Roads Heavily Traveled
‘Earth to Echo’ features unknowns who deserve stardom while ‘Tammy’ superstar Melissa McCarthy drives audiences away
By Carl Kozlowski 07/03/2014
There are two major movies coming out this weekend, and both are surprises for unusual reasons. One, “Earth to Echo,” features a cast of literal unknowns and appears to be a knock-off of “E.T.” and “The Goonies,” with a bit of “Super 8” thrown in at the climax.
The other, “Tammy,” is the latest comedy from female force-of-nature Melissa McCarthy and features her as a fat small-town loser who hits the road with her grandmother (played by Susan Sarandon) to escape their dead-end lives. Guess which one is the better movie?

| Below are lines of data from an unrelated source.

(* ===== verification/Fs.v ===== *)
(** [fs.c]: blocks, inodes, directories and path names.

    The code runs over any cache with the interface of Cache.v and the log of Log.v.
    An inode pointer is an index into [icache.inode]; a null pointer is [None] at the
    places where the code can produce one. [pid] is the pid of the calling process and
    [devsw] the table of device drivers, both of which the code reads from outside. *)

From S2P Require Import Prelude CString Sleeplock Cache Log.

Definition NDIRECT : Z := 12.
Definition NINDIRECT : Z := BSIZE / 4.
Definition MAXFILE : Z := NDIRECT + NINDIRECT.
Definition DIRSIZ : Z := 14.
Definition ROOTINO : Z := 1.
Definition NINODE : nat := 100.
Definition NDEV : Z := 10.
Definition T_DIR : Z := 1.
Definition T_FILE : Z := 2.
Definition T_DEV : Z := 3.
Definition DINODE : Z := 64.   (* sizeof(struct dinode) *)
Definition DIRENT : Z := 16.   (* sizeof(struct dirent) *)
Definition IPB : Z := BSIZE / DINODE.
Definition BPB : Z := BSIZE * 8.
Definition IBLOCK (i : Z) (sb : superblock) : Z := u32 (i / IPB + sb_inodestart sb).
Definition BBLOCK (b : Z) (sb : superblock) : Z := u32 (b / BPB + sb_bmapstart sb).

(** [struct inode] *)
Record inode := Inode {
  i_dev : Z;
  i_inum : Z;
  i_ref : Z;
  i_lock : sleeplock;
  i_valid : bool;
  i_type : Z;
  i_major : Z;
  i_minor : Z;
  i_nlink : Z;
  i_size : Z;
  i_addrs : list Z
}.

Definition set_i_ref (v : Z) (i : inode) : inode :=
  Inode (i_dev i) (i_inum i) v (i_lock i) (i_valid i) (i_type i) (i_major i) (i_minor i)
    (i_nlink i) (i_size i) (i_addrs i).
Definition set_i_lock (v : sleeplock) (i : inode) : inode :=
  Inode (i_dev i) (i_inum i) (i_ref i) v (i_valid i) (i_type i) (i_major i) (i_minor i)
    (i_nlink i) (i_size i) (i_addrs i).
Definition set_i_valid (v : bool) (i : inode) : inode :=
  Inode (i_dev i) (i_inum i) (i_ref i) (i_lock i) v (i_type i) (i_major i) (i_minor i)
    (i_nlink i) (i_size i) (i_addrs i).
Definition set_i_type (v : Z) (i : inode) : inode :=
  Inode (i_dev i) (i_inum i) (i_ref i) (i_lock i) (i_valid i) v (i_major i) (i_minor i)
    (i_nlink i) (i_size i) (i_addrs i).
Definition set_i_dev (major minor nlink : Z) (i : inode) : inode :=
  Inode (i_dev i) (i_inum i) (i_ref i) (i_lock i) (i_valid i) (i_type i) major minor
    nlink (i_size i) (i_addrs i).
Definition set_i_nlink (v : Z) (i : inode) : inode :=
  Inode (i_dev i) (i_inum i) (i_ref i) (i_lock i) (i_valid i) (i_type i) (i_major i) (i_minor i)
    v (i_size i) (i_addrs i).
Definition set_i_size (v : Z) (i : inode) : inode :=
  Inode (i_dev i) (i_inum i) (i_ref i) (i_lock i) (i_valid i) (i_type i) (i_major i) (i_minor i)
    (i_nlink i) v (i_addrs i).
Definition set_i_addr (n : nat) (v : Z) (i : inode) : inode :=
  Inode (i_dev i) (i_inum i) (i_ref i) (i_lock i) (i_valid i) (i_type i) (i_major i) (i_minor i)
    (i_nlink i) (i_size i) (<[n := v]> (i_addrs i)).

(** [struct dinode] at byte [off] of a block. *)
Definition dinode_type (d : list Z) (off : nat) : Z := s16 (getn 2 d off).

Definition get_dinode (d : list Z) (off : nat) (i : inode) : inode :=
  Inode (i_dev i) (i_inum i) (i_ref i) (i_lock i) (i_valid i) (dinode_type d off)
    (s16 (getn 2 d (off + 2))) (s16 (getn 2 d (off + 4))) (s16 (getn 2 d (off + 6)))
    (getn 4 d (off + 8)) ((fun j => getn 4 d (off + 12 + 4 * j)) <$> seq 0 13).

Definition put_dinode (d : list Z) (off : nat) (i : inode) : list Z :=
  let d := putn 2 d off (i_type i) in
  let d := putn 2 d (off + 2) (i_major i) in
  let d := putn 2 d (off + 4) (i_minor i) in
  let d := putn 2 d (off + 6) (i_nlink i) in
  let d := putn 4 d (off + 8) (i_size i) in
  splice d (off + 12) (concat (le_bytes 4 <$> i_addrs i)).

Record stat := Stat { st_type : Z; st_dev : Z; st_ino : Z; st_nlink : Z; st_size : Z }.

(** [while( *path == '/') path++;]; [None] when it runs off the object. *)
Fixpoint skip_slashes (path : list Z) : option (list Z) :=
  match path with
  | [] => None
  | c :: rest => if c =? 47 then skip_slashes rest else Some path
  end.

(** [while( *path != '/' && *path != 0) path++;]: the characters passed and the rest. *)
Fixpoint span_elem (path : list Z) : option (list Z * list Z) :=
  match path with
  | [] => None
  | c :: rest =>
      if (c =? 47) || (c =? 0) then Some ([], path)
      else '(s, r) ← span_elem rest; Some (c :: s, r)
  end.

(** The path returned and the contents of [name]; [Some None] is a null pointer. *)
Definition skipelem (path name : list Z) : option (option (list Z * list Z)) :=
  path ← skip_slashes path;
  match path with
  | [] => None
  | c :: _ =>
      if c =? 0 then Some None
      else
        '(s, path) ← span_elem path;
        let len := Z.of_nat (length s) in
        let name := if DIRSIZ <=? len then splice name 0 (take (Z.to_nat DIRSIZ) s)
                    else splice name 0 (s ++ [0]) in
        path ← skip_slashes path;
        Some (Some (path, name))
  end.

(** The file system part of the kernel: the log and cache below it, the superblock
    and the inode cache. *)
Record fs (S : Type) := Fs { f_low : lst S; f_sb : superblock; f_ic : list inode }.
Arguments Fs {S} f_low f_sb f_ic.
Arguments f_low {S} f.
Arguments f_sb {S} f.
Arguments f_ic {S} f.

Section fs.
Context {S : Type} `{!Cache S}.
Local Abbreviation F := (M (fs S)).
Context (pid : Z).

Definition nofuel {A} : F A := fun _ => NoFuel.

Surprisingly, it’s “Echo,” a rousing tale of three young teenage friends who chase after mysterious signals from an alien and hope that saving the alien can also save their neighborhood from demolition. Tuck, Munch and Alex have been best friends since their early childhood days, and they try to have one last adventure together before each of their families has to move under government orders so that a highway can be built through their neighborhood. But just as they’re trying to figure out what last-ditch effort can save their homes, they start seeing mysterious maps on their cell phone screens.
Believing they are being called out to the desert 20 miles away, the kids decide to tell their parents that they’re having a last-ever sleepover party and instead ride their bikes into the great unknown. When they finally find the spot they’re led to, they find plenty of men in the distance with flashlights and wind up discovering a huge construction site lit up in the middle of the vast desert expanse.
They also find a little robot-like alien they name Echo, and soon they realize that the mystery men are government officials out to capture, examine and likely kill the creature. Thus, the heroic trio decides to make a break for it with the alien and see if they can figure out how to get him home.
This may sound like a rip-off of the aforementioned childhood-movie classics, but “Earth to Echo” manages to work due to the fresh performances of its young leads and the propulsive energy brought to the film by director Dave Green and writer Henry Gayden.
The filmmakers tell the whole story through the viewpoint of the kids’ constantly moving video cameras, which they wear even while riding bikes and running.
The result is a constantly engaging visual sense that amps up the tension that should have both adults and kids on the edge of their seats, and is more like a kids’ version of “Close Encounters of the Third Kind” than the simply child-friendly fare the movie is being marketed as.
While “Earth to Echo” is unlikely to appeal to adults without children, its mix of tension and appealing characters should prove a winning combination for kids and families. Unfortunately, the same can’t be said for “Tammy,” a tale of dysfunctional characters whom viewers would likely wish they’d never have to encounter in real life.
The movie follows the story of a clueless and obese female loser named Tammy (Melissa McCarthy), who works in a dead-end fast-food restaurant. In one day, she ruins her car, gets fired from her job and discovers that her husband is having an affair with their next-door neighbor.
Frustrated with her life, Tammy declares she is leaving her husband and needs to borrow the car of her grandmother Pearl (Susan Sarandon), in order to leave town for a big city and start over. Pearl also wants to escape her own dead-end life and the two head off. The problem is that Pearl is a hopeless alcoholic and together Tammy and Pearl are a disaster with everyone they meet.
That is, except for when Tammy meets a sweet guy named Bobby (Mark Duplass) whose married father (Gary Cole) has a one-night stand with Pearl that is implied and discussed, rather than shown. When Tammy and Pearl are arrested, Tammy is released first and she attempts to bail out Pearl by robbing a branch of her former fast-food employer of the $1,600 they need.
Thus, as Tammy and Pearl go on the run, they wind up surrounded by her lesbian aunt Lenore (Kathy Bates) and a houseful of their lesbian friends having a party. Tammy slowly moves from friendship to true love with Bobby, prompting her to make improvements in her life.
“Tammy” sounds like more fun than it actually is, since McCarthy relied on her husband Ben Falcone to co-write with her and direct it and he has no prior feature-film credits to his name. The movie is funny in fits and starts, particularly when Tammy gets angry, as McCarthy is a master of physical comedy and showing frustration in funny fashion.
Too much of the movie drifts without enough action or emotion taking place, leaving the audience to stare at the screen. McCarthy and her costars also engage in a near-constant stream of profanity that’s intended to be funny, but becomes tiresome. Conversely, the movie’s depiction of troubled people in denial can be emotionally affecting at times, but “Tammy” also undercuts itself on that front with its jumpy attempts to mix humor and heart.